Discovery Ship Review
I lived for a week aboard the luxury-class mega-catamaran Discovery. The maroon-hulled ship offers a highly comfortable floating home from which to explore Panama up-close. With a talented English-speaking naturalist guide and a supportive, friendly professional crew, the Discovery experience is thoughtfully designed to maximize opportunities for learning, off-boat activity and unique jungle perspectives for its guests.
The Discovery is small enough to maneuver into rivers and coves that a bigger ship could never consider.
The ship features two metal-hulled pangas (motorboats) and a fleet of sit-on-top kayaks for water-borne exploration. Kayaks are easily entered and exited via a mechanized metal platform on the aft deck: the platform is raised and lowered to allow stable, steady access to even a novice kayaker. Meanwhile, the Discovery itself is small enough to maneuver into rivers and coves that a bigger ship could never consider. There are several outside decks that allow for photography and relaxation (and in the Panama Canal, I could easily reach out and touch the walls of the locks). In fact, on the front of the ship guests can access all three levels on forward-facing decks. Throughout, the ship is designed in a sleek modern style.
Inside, all of the cabins are located on the Main Deck. All rooms are roughly the same size, fully above the water line, and feature large picture windows with a nice dark tint for the tropical sun. The air-conditioning system keeps the cabins and public spaces comfortable day and night. One deck higher, a lounge and dining area occupies the entire floor. With a maximum of only 24 guests, there is plenty of room to spread out on chairs and couches in the lounge. Large front-facing windows ensure that no one misses a thing even when reading a book or sipping a cocktail indoors. And, if one’s interest is piqued by something outside, two doors exit to the starboard and port decks. Superb food is offered for all meals and snacks and is served in an upscale but casual setting. In particular, I credit the chef for understanding that guests would not want large portions or heavy meals in the tropical climate. The food selection was light, fresh and not overly seasoned, much to the enjoyment of the guests who hailed from around the world.

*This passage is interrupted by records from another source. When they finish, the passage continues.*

(* ===== verification/Settled.v ===== *)
(** * Settled: what an unfinished run may publish

    Models [crates/vsift-domain/src/asr/settled.rs]: the part of a run's merge
    that no unfinished chunk can change, which is published while the run goes
    on. The module's documentation argues that this part is a prefix of the
    merge of the whole run and leaves the claim to a test; here it is proved,
    from the locality of the rules ([SeamLocal], [SeamGuardLocal],
    [SeamTail]). *)

From stdpp Require Import sets relations.
From S2P Require Import Prelude.
From S2P Require Import Text.
From S2P Require Import Chars.
From S2P Require Import Timeline.
From S2P Require Import Spans.
From S2P Require Import MinQueue.
From S2P Require Import JoinNearest.
From S2P Require Import SpanSet.
From S2P Require Import Identity.
From S2P Require Import AsrPlan.
From S2P Require Import AsrRun.
From S2P Require Import Cues.
From S2P Require Import AsrOutput.
From S2P Require Import SeamWords.
From S2P Require Import SeamRules.
From S2P Require Import SeamGuard.
From S2P Require Import SeamMerge.
From S2P Require Import SeamGuardLocal.
From S2P Require Import SeamTail.
From S2P Require Import SeamLocal.

Definition MERGE_RULES_VERSION : Z := 2.
Definition MAX_EARLY_AUDIO_MICROS : Z := 5000000.

Module SettledTranscript.
Record t := mk {
  settled_until : Z;
  segments : list MergedSegment.t;
  unplaced : list TimeRange.t;
  warnings : TranscriptWarnings.t
}.
End SettledTranscript.

Definition ends_by (time : Z) (segment : MergedSegment.t) : bool :=
  TimeRange.end_ (AsrSegmentDraft.range (MergedSegment.segment segment)) <=? time.

(** The first time anything of a chunk still to come can start at. *)
Definition reach_of (next : PlannedChunk.t) (max_early_audio_us : Z) : Z :=
  Z.max 0 (TimeRange.start (PlannedChunk.window next) - max_early_audio_us).

(** The start of the first stretch that ends at the reach or later, or the
    reach. *)
Definition cut_of (union : list Span) (reach : Z) : Z :=
  match List.find (fun s : Span => reach <=? s.2) union with
  | Some s => Z.min s.1 reach
  | None => reach
  end.

Definition settled_merge `{UnicodeTables} (finished : list ChunkSegments.t)
    (next : option PlannedChunk.t) (max_early_audio_us : Z) : SettledTranscript.t :=
  let merged_run := merge_chunks finished in
  match next with
  | None =>
      SettledTranscript.mk
        (match last finished with
         | Some chunk => TimeRange.end_ (ChunkSegments.window chunk)
         | None => 0
         end)
        (MergedTranscript.segments merged_run) (MergedTranscript.unplaced merged_run)
        (MergedTranscript.warnings merged_run)
  | Some next =>
      let reach := reach_of next max_early_audio_us in
      let union := merged (finished ≫= fun c =>
                     (fun d => span (AsrSegmentDraft.range d)) <$> ChunkSegments.segments c) in
      let settled_until := cut_of union reach in
      SettledTranscript.mk settled_until
        (take_while (ends_by settled_until) (MergedTranscript.segments merged_run))
        (filter (fun stretch => TimeRange.end_ stretch < settled_until) (MergedTranscript.unplaced merged_run))
        (MergedTranscript.warnings merged_run)
  end.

Panama Adventure Cruise Review
Our itinerary began in Panama City on the Pacific (southern) side of the isthmus. We boarded the historic Panama Canal Railway to travel parallel the Canal to Colon on the Caribbean coast. With comfortable air-conditioned cars as well as open-sided cars for photography, the train ride was a great introduction to the Canal. The train passed through thick jungle and alongside large areas of water filled with “ghost forests” of trees flooded during the creation of Gatun Lake.

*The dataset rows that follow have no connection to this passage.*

(** A segment's time and score follow from what its origin says and from the
    provenance that made it. *)
Definition derived (p : TranscriptProvenance) (s : TranscriptSegment.t) : Prop :=
  match TranscriptSegment.origin s, p with
  | CueOrigin _ timing, Imported _ _ offset =>
      TranscriptSegment.start s = CueTiming.start_micros timing + TranscriptOffset.as_micros offset
      /\ TranscriptSegment.end_ s = CueTiming.end_micros timing + TranscriptOffset.as_micros offset
      /\ TranscriptSegment.confidence s = Confidence.unknown
  | AsrOrigin chunk provider_start provider_end trimmed, LocalAsr run =>
      exists record audio,
        AsrRun.chunks run !! Z.to_nat chunk = Some record
        /\ AsrChunkRecord.outcome record = Transcribed audio
        /\ TranscriptSegment.start s = TimeRange.start audio + provider_start
        /\ provider_start < provider_end
        /\ TranscriptSegment.start s < TimeRange.end_ audio
        /\ match trimmed with
           | Unchanged =>
               TranscriptSegment.end_ s = TimeRange.start audio + provider_end
               /\ TranscriptSegment.end_ s <= TimeRange.end_ audio
           | TrimmedToAudioEnd =>
               TranscriptSegment.end_ s = TimeRange.end_ audio
               /\ TimeRange.end_ audio < TimeRange.start audio + provider_end
               /\ provider_end <= provider_end_limit (TimeRange.end_ audio - TimeRange.start audio)
           end
        /\ Confidence.origin (TranscriptSegment.confidence s) <> ProviderCalibrated
  | _, _ => False
  end.

(** The provenance a segment was made by: the revision's own, or that of the
    earlier revision it names. *)
Definition made_by (parts : t) (s : TranscriptSegment.t) (p : TranscriptProvenance) : Prop :=
  match TranscriptSegment.carried_from s with
  | None => p = provenance parts
  | Some carried => exists entry, entry ∈ inherited parts
      /\ InheritedRevision.id entry = CarriedFrom.revision carried
      /\ p = InheritedRevision.provenance entry
  end.

(** A segment re-derived, whose speaker only a WebVTT file may have named. *)
Definition citable (parts : t) (s : TranscriptSegment.t) : Prop :=
  exists p, made_by parts s p /\ derived p s
    /\ (is_Some (TranscriptSegment.speaker s) -> provenance_alignment p = ImportedWebVtt).

Definition run_in (source : SourceSegment.t) (run : AsrRun.t) : Prop :=
  exists covered, AsrRun.covered_range run = Some covered
    /\ range_within covered (SourceSegment.range source)
    /\ Forall (fun c => PlannedChunk.source_segment (AsrChunkRecord.chunk c) = SourceSegment.id source)
         (AsrRun.chunks run).

Definition provenance_in (source : SourceSegment.t) (p : TranscriptProvenance) : Prop :=
  match p with LocalAsr run => run_in source run | Imported _ _ _ => True end.

Definition carried_ids (l : list TranscriptSegment.t) : list (OpaqueId TranscriptSegmentId) :=
  omap (fun s => CarriedFrom.segment <$> TranscriptSegment.carried_from s) l.

(** A carried segment lies where the rule for earlier text keeps it. *)
Definition rightly_carried (rule : option EarlierTextRule.t) (s : TranscriptSegment.t) : Prop :=
  TranscriptSegment.is_own s = false ->
  exists rule', rule = Some rule' /\ EarlierTextRule.carries rule' (TranscriptSegment.range s) = true.

(** The segments, one by one and together. *)
Record segments_consistent (parts : t) (rule : option EarlierTextRule.t) : Prop := {
  ordinals_count : TranscriptSegment.ordinal <$> segments parts
                   = seqZ 1 (Z.of_nat (length (segments parts)));
  starts_sorted : StronglySorted Z.le (TranscriptSegment.start <$> segments parts);
  inside_source : Forall (fun s => range_within (TranscriptSegment.range s)
                                     (SourceSegment.range (source_segment parts))) (segments parts);
  distinct_ids : NoDup (TranscriptSegment.id <$> segments parts);
  carried_once : NoDup (carried_ids (segments parts));
  all_citable : Forall (citable parts) (segments parts);
  all_rightly_carried : Forall (rightly_carried rule) (segments parts)
}.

Walking through the humble town, a small market offered the colorful fabric Mola designs weaved by the local Kuna people.
In Colon we met a bus for a 1-hour ride along rural roads to the historic city of Portobelo. There, we visited the Spanish fort and learned about the rich naval and trade history of the town. The walls of the fort were made mostly of large blocks of brain coral; the surface area and air pockets inherent to the coral’s structure allowed the walls to absorb and withstand cannonball fire better than any other available materials. Walking through the humble town, a small market offered the colorful woven-fabric Mola designs produced by the local Kuna people. Beyond the market was the Church of the Black Christ, a famous landmark.

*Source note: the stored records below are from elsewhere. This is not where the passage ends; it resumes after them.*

Definition assemble_asr_revision `{Sha256} (request : AsrRevisionRequest.t)
    : result TranscriptRevisionParts.t TranscriptBuildError :=
  let transcription := AsrRevisionRequest.transcription request in
  let run := AsrTranscription.run transcription in
  let own := AsrTranscription.segments transcription in
  let? covered := ok_or (AsrRun.covered_range run) (Invalid InvalidAsrRun) in
  if splice_mismatched request covered then Err (Invalid InvalidSupersession)
  else
    let? revision_id := map_err (fun _ => Invalid InvalidIdentity)
      (id_parse TranscriptRevisionId
         (derived_identity (literal "trv_") (literal "vsift.transcript-revision.local-asr.v1")
            (revision_material request covered))) in
    let warnings :=
      if bool_decide (own = []) && negb (any_unusable run)
      then TranscriptWarnings.add (AsrTranscription.warnings transcription)
             TranscriptWarningKind.NoSpeechRecognised 1 1
      else AsrTranscription.warnings transcription in
    let? kept :=
      match AsrRevisionRequest.splice request with
      | Some splice =>
          let replaced := RevisionSplice.replaced_range splice in
          let rule := EarlierTextRule.new replaced run
                        ((fun m => AsrSegmentDraft.range (MergedSegment.segment m)) <$> own) in
          let? found := carried_segments splice rule (fun _ => true) in
          Ok (found.1, found.2, carried_untranscribed_for (RevisionSplice.base splice) replaced found.2)
      | None => Ok ([], [], [])
      end in
    let assembled := stable_sort key_le (kept.1.1 ++ (Own <$> own)) in
    let? segments := identified_segments_from revision_id 0 assembled in
    Ok (TranscriptRevisionParts.mk revision_id (AsrRevisionRequest.number request)
          (AsrRevisionRequest.source_id request) (AsrRevisionRequest.source_segment request)
          (LocalAsr run)
          ((fun splice => TranscriptRevision.id (RevisionSplice.base splice))
             <$> AsrRevisionRequest.splice request)
          (RevisionSplice.replaced_range <$> AsrRevisionRequest.splice request)
          kept.1.2 kept.2 (AsrTranscription.unplaced transcription)
          (AsrTranscription.language transcription) segments warnings).

Definition build_asr_revision `{Sha256} (request : AsrRevisionRequest.t)
    : result TranscriptRevision.t TranscriptBuildError :=
  let? parts := assemble_asr_revision request in
  map_err Invalid (Revision.new parts).

(** ** Specification *)

(** Where a segment of a base was first made. *)
Definition first_made (base : TranscriptRevision.t) (s : TranscriptSegment.t) : CarriedFrom.t :=
  match TranscriptSegment.carried_from s with
  | Some carried => carried
  | None => CarriedFrom.mk (TranscriptRevision.id base) (TranscriptSegment.id s)
  end.

(** The entry that keeps what made it. *)
Definition maker (base : TranscriptRevision.t) (s : TranscriptSegment.t) : InheritedRevision.t :=
  default (InheritedRevision.mk (TranscriptRevision.id base) (TranscriptRevision.provenance base)
             (TranscriptRevision.language base)) (segment_source base s).

(** All that is said of a segment, and the provenance it can be checked
    against. *)
Definition evidence (r : TranscriptRevision.t) (s : TranscriptSegment.t) :=
  (TranscriptSegment.range s, TranscriptSegment.cue_text s, TranscriptSegment.speaker s,
   TranscriptSegment.confidence s, TranscriptSegment.origin s, segment_provenance r s,
   segment_language r s).

Definition own_evidence (run : AsrRun.t) (language : option LanguageTag.t) (m : MergedSegment.t) :=
  let segment := MergedSegment.segment m in
  (AsrSegmentDraft.range segment, AsrSegmentDraft.cue_text segment, @None SpeakerLabel.t,
   AsrSegmentDraft.confidence segment,
   AsrOrigin (MergedSegment.chunk m) (AsrSegmentDraft.provider_start segment)
     (AsrSegmentDraft.provider_end segment) (AsrSegmentDraft.trimmed segment), LocalAsr run, language).

(** A segment of the run, as the validation of its chunk left it. *)
Definition own_valid (source : SourceSegment.t) (run : AsrRun.t) (m : MergedSegment.t) : Prop :=
  let s := identified (mkOpaqueId []) 1 (Own m) in
  segment_typed s /\ derived (LocalAsr run) s
  /\ range_within (TranscriptSegment.range s) (SourceSegment.range source).

(** ** The segments carried *)

Section Carry.
Context (base : TranscriptRevision.t) (until : option MediaTime).
Context (Hc : consistent (parts_of base) until).

Lemma inherited_found s carried :
  s ∈ TranscriptRevision.segments base -> TranscriptSegment.carried_from s = Some carried ->
  exists entry, segment_source base s = Some entry /\ entry ∈ TranscriptRevision.inherited base
    /\ InheritedRevision.id entry = CarriedFrom.revision carried.
Proof.
  intros Hin Hcf. pose proof (all_citable _ _ (segments_good _ _ Hc)) as Hall. cbn in Hall.
  rewrite Forall_forall in Hall. destruct (Hall s Hin) as (p & Hm & _). unfold made_by in Hm.
  rewrite Hcf in Hm. destruct Hm as (e & He & Hid & _). cbn in He.
  unfold segment_source. rewrite Hcf. cbn [mbind option_bind].
  pose proof (NoDup_cons_1_2 _ _ (inherited_distinct _ _ Hc)) as Hd. cbn in Hd.
  exists e. split; [|done]. apply ok_or_Ok with (e := InvalidCarriedSegment).
  apply (inherited_by_id_spec (parts_of base)); [exact Hd|]. done.
Qed.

Driving back toward Colon, we made a detour to a viewpoint overlooking the new channel being dug for the Panama Canal. We saw, from above, a massive man-made concrete canyon that will soon play host to the gigantic “post-Panamax” size ships that are too large to fit into the existing Panama Canal. On the land above the artificial trench sat the new metal doors for the locks, each as tall as an office building. Looking closely into the cut of the Canal, we could see hundreds of people and trucks moving about like ants. Observing this sight felt surreal, like being on the set of an ambitious science fiction movie.
We boarded the ship in Colon. Settling in, we sailed out of the main port into the Caribbean for the short journey to the mouth of the Chagres River. The river, “discovered” in 1504 by Christopher Columbus, is guarded at the entrance by the well-preserved ruins of Fort San Lorenzo. Together with the town of Portobelo, the Fort constitutes a UNESCO World Heritage Site referred to as “Fortifications on the Caribbean Side of Panama.” With our ship anchored for the night in the protected waters of the river under the Fort, I enjoyed a swim in the warm water and a lecture about the history of the Panama Canal from our guide.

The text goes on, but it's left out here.